● **What the task requires**
Nothing in the entries may be altered; copy them all exactly.

===== Task input

(** C6 (as amended): [upsert] on an empty list, for every state of the
    service and every environment.  The namespace-aware service resolves at once: it
    logs a warning and returns; the [initialized] flag is not looked at,
    no initialization is attempted, and no call reaches Pinecone.  The
    earlier revision has no guard on the list: it sends no upsert request
    either, and on an initialized service it resolves without any call;
    but on a service that is not initialized it logs a warning and runs
    its [init], so that its calls to Pinecone are exactly those of [init]
    (the first one lists the indexes) and it resolves or rejects as
    [init] does. *)
Theorem upsert_empty_is_noop (cfg : Config.config) (s : svc) (o : oracle) (h : trace) :
  let res := exec (Pinecone.upsert cfg []) s o h in
  let old := exec (PineconeLegacy.upsert cfg []) s o h in
  let ini := exec (PineconeLegacy.init cfg) s o (h ++ [legacy_init_warning]) in
  res = ((Ok tt, s), [Entry (Log Lwarn "No vectors provided for upserting") tt])
  /\ calls_of KPinecone (snd res) = []
  /\ upsert_requests (snd old) = []
  /\ (initialized s = true -> old = ((Ok tt, s), []))
  /\ (initialized s = false ->
      old = (fst ini, legacy_init_warning :: snd ini)
      /\ calls_of KPinecone (snd old) = calls_of KPinecone (snd ini)
      /\ exists reply rest, calls_of KPinecone (snd old) = Entry ListIndexes reply :: rest).
Proof.
  cbv zeta.
  destruct (exec_upsert_empty cfg s o h) as (Hnew & Hcalls & _).
  destruct (exec_legacy_upsert_empty cfg s o h) as [Hinit Huninit]. cbv zeta in *.
  destruct (legacy_upsert_spec cfg [] s o h) as (Hall & _ & Hfirst). cbv zeta in *.
  split; [exact Hnew|]. split; [exact Hcalls|]. split; [|split].
  - destruct (initialized s) eqn:Hs.
    + now rewrite (Hinit eq_refl).
    + rewrite (Huninit eq_refl). cbn [snd].
      change (upsert_requests (legacy_init_warning :: ?t)) with (upsert_requests t).
      pose proof (emits_exec _ _ s o (h ++ [legacy_init_warning]) (legacy_init_emits cfg))
        as Hprov.
      now apply provisioning_obs in Hprov as [Hu _].
  - exact Hinit.
  - intros Hs. split; [exact (Huninit Hs)|]. split; [|exact (Hfirst Hs)].
    now rewrite (Huninit Hs).
Qed.

(** C6 as stated fails on the earlier revision: not yet initialized and
    given an empty list while the index exists, it resolves after listing
    the indexes and describing the index. *)
Lemma legacy_upsert_empty_contacts_store :
  let res := exec (PineconeLegacy.upsert Scenario.cfg []) {| initialized := false |}
               (Scenario.world Scenario.nothing_fails None) [] in
  fst res = (Ok tt, {| initialized := true |})
  /\ calls_of KPinecone (snd res)
     = [Entry ListIndexes (Ok ["code"%string]);
        Entry (DescribeIndex "code") (Ok Scenario.ready_index)].
Proof. vm_compute. split; reflexivity. Qed.

(** ** Tenants and namespaces, in both revisions *)

Lemma store_after_app st t1 t2 :
  store_after st (t1 ++ t2) = store_after (store_after st t1) t2.
Proof. unfold store_after. now rewrite upsert_requests_app, foldl_app. Qed.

==========

● **Written solution**
(** C6 (as amended): [upsert] on an empty list, for every state of the
    service and every environment.  The namespace-aware service resolves at once: it
    logs a warning and returns; the [initialized] flag is not looked at,
    no initialization is attempted, and no call reaches Pinecone.  The
    earlier revision has no guard on the list: it sends no upsert request
    either, and on an initialized service it resolves without any call;
    but on a service that is not initialized it logs a warning and runs
    its [init], so that its calls to Pinecone are exactly those of [init]
    (the first one lists the indexes) and it resolves or rejects as
    [init] does. *)
Theorem upsert_empty_is_noop (cfg : Config.config) (s : svc) (o : oracle) (h : trace) :
  let res := exec (Pinecone.upsert cfg []) s o h in
  let old := exec (PineconeLegacy.upsert cfg []) s o h in
  let ini := exec (PineconeLegacy.init cfg) s o (h ++ [legacy_init_warning]) in
  res = ((Ok tt, s), [Entry (Log Lwarn "No vectors provided for upserting") tt])
  /\ calls_of KPinecone (snd res) = []
  /\ upsert_requests (snd old) = []
  /\ (initialized s = true -> old = ((Ok tt, s), []))
  /\ (initialized s = false ->
      old = (fst ini, legacy_init_warning :: snd ini)
      /\ calls_of KPinecone (snd old) = calls_of KPinecone (snd ini)
      /\ exists reply rest, calls_of KPinecone (snd old) = Entry ListIndexes reply :: rest).
Proof.
  cbv zeta.
  destruct (exec_upsert_empty cfg s o h) as (Hnew & Hcalls & _).
  destruct (exec_legacy_upsert_empty cfg s o h) as [Hinit Huninit]. cbv zeta in *.
  destruct (legacy_upsert_spec cfg [] s o h) as (Hall & _ & Hfirst). cbv zeta in *.
  split; [exact Hnew|]. split; [exact Hcalls|]. split; [|split].
  - destruct (initialized s) eqn:Hs.
    + now rewrite (Hinit eq_refl).
    + rewrite (Huninit eq_refl). cbn [snd].
      change (upsert_requests (legacy_init_warning :: ?t)) with (upsert_requests t).
      pose proof (emits_exec _ _ s o (h ++ [legacy_init_warning]) (legacy_init_emits cfg))
        as Hprov.
      now apply provisioning_obs in Hprov as [Hu _].
  - exact Hinit.
  - intros Hs. split; [exact (Huninit Hs)|]. split; [|exact (Hfirst Hs)].
    now rewrite (Huninit Hs).
Qed.

(** C6 as stated fails on the earlier revision: not yet initialized and
    given an empty list while the index exists, it resolves after listing
    the indexes and describing the index. *)
Lemma legacy_upsert_empty_contacts_store :
  let res := exec (PineconeLegacy.upsert Scenario.cfg []) {| initialized := false |}
               (Scenario.world Scenario.nothing_fails None) [] in
  fst res = (Ok tt, {| initialized := true |})
  /\ calls_of KPinecone (snd res)
     = [Entry ListIndexes (Ok ["code"%string]);
        Entry (DescribeIndex "code") (Ok Scenario.ready_index)].
Proof. vm_compute. split; reflexivity. Qed.

(** ** Tenants and namespaces, in both revisions *)

Lemma store_after_app st t1 t2 :
  store_after st (t1 ++ t2) = store_after (store_after st t1) t2.
Proof. unfold store_after. now rewrite upsert_requests_app, foldl_app. Qed.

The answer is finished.